Where the string "searchTerm" appears in a line of the material below, copy that line.

------------------------

Definition get_courses (files : gmap string Database) (data : SearchRequest)
  : Response * gmap string Database :=
  let searchTerm := Py.strip (default "" (searchTerm data)) in
  let itemsPerPage := default 20%Z (itemsPerPage data) in
  let startFrom := default 0%Z (startFrom data) in
  match year data, term data with
  | Some year, Some term =>
      if Py.falsy year || Py.falsy term
      then (Error400 "Missing 'year' or 'term' in request body", files)
      else
        let db_name := db_name_of year term in
        if Py.falsy searchTerm then (Ok [], files)
        else
          let terms := Py.split searchTerm in
          let prefix_terms := map (fun t => t +:+ "*") terms in
          let fts_query := Py.join " " prefix_terms in
          match get_connection db_name files with
          | inl e => (Uncaught e, files)
          | inr (conn, files) =>
              match select conn searchTerm fts_query itemsPerPage startFrom with
              | inl e => (Uncaught e, files)
              | inr rows => (Ok (map row_json_data rows), files)
              end
          end
  | _, _ => (Error400 "Missing 'year' or 'term' in request body", files)
  end.

(** The operation the service layer exposes:
    [search(term, phrase, pageSize, offset)]. *)
Definition search (files : gmap string Database) (term_key : string * string)
  (phrase : string) (pageSize offset : Z) : Response :=
  fst (get_courses files
         {| searchTerm := Some phrase;
            itemsPerPage := Some pageSize;
            startFrom := Some offset;
            year := Some (fst term_key);
            term := Some (snd term_key) |}).
End search.

(** ** The graph endpoint

    Graph objects are mutable and shared by reference: the process-wide
    [major_graph_map] holds locations, and a request works on the heap. *)

(** A location is an index into the heap. *)
Abbreviation loc := nat (only parsing).

Record ServerState := {
  heap : list DiGraph;
  major_graph_map : gmap (string * string) (gmap string loc)
}.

------------------------

* **WRITTEN SOLUTION**:
  let searchTerm := Py.strip (default "" (searchTerm data)) in
        if Py.falsy searchTerm then (Ok [], files)
          let terms := Py.split searchTerm in
              match select conn searchTerm fts_query itemsPerPage startFrom with
         {| searchTerm := Some phrase;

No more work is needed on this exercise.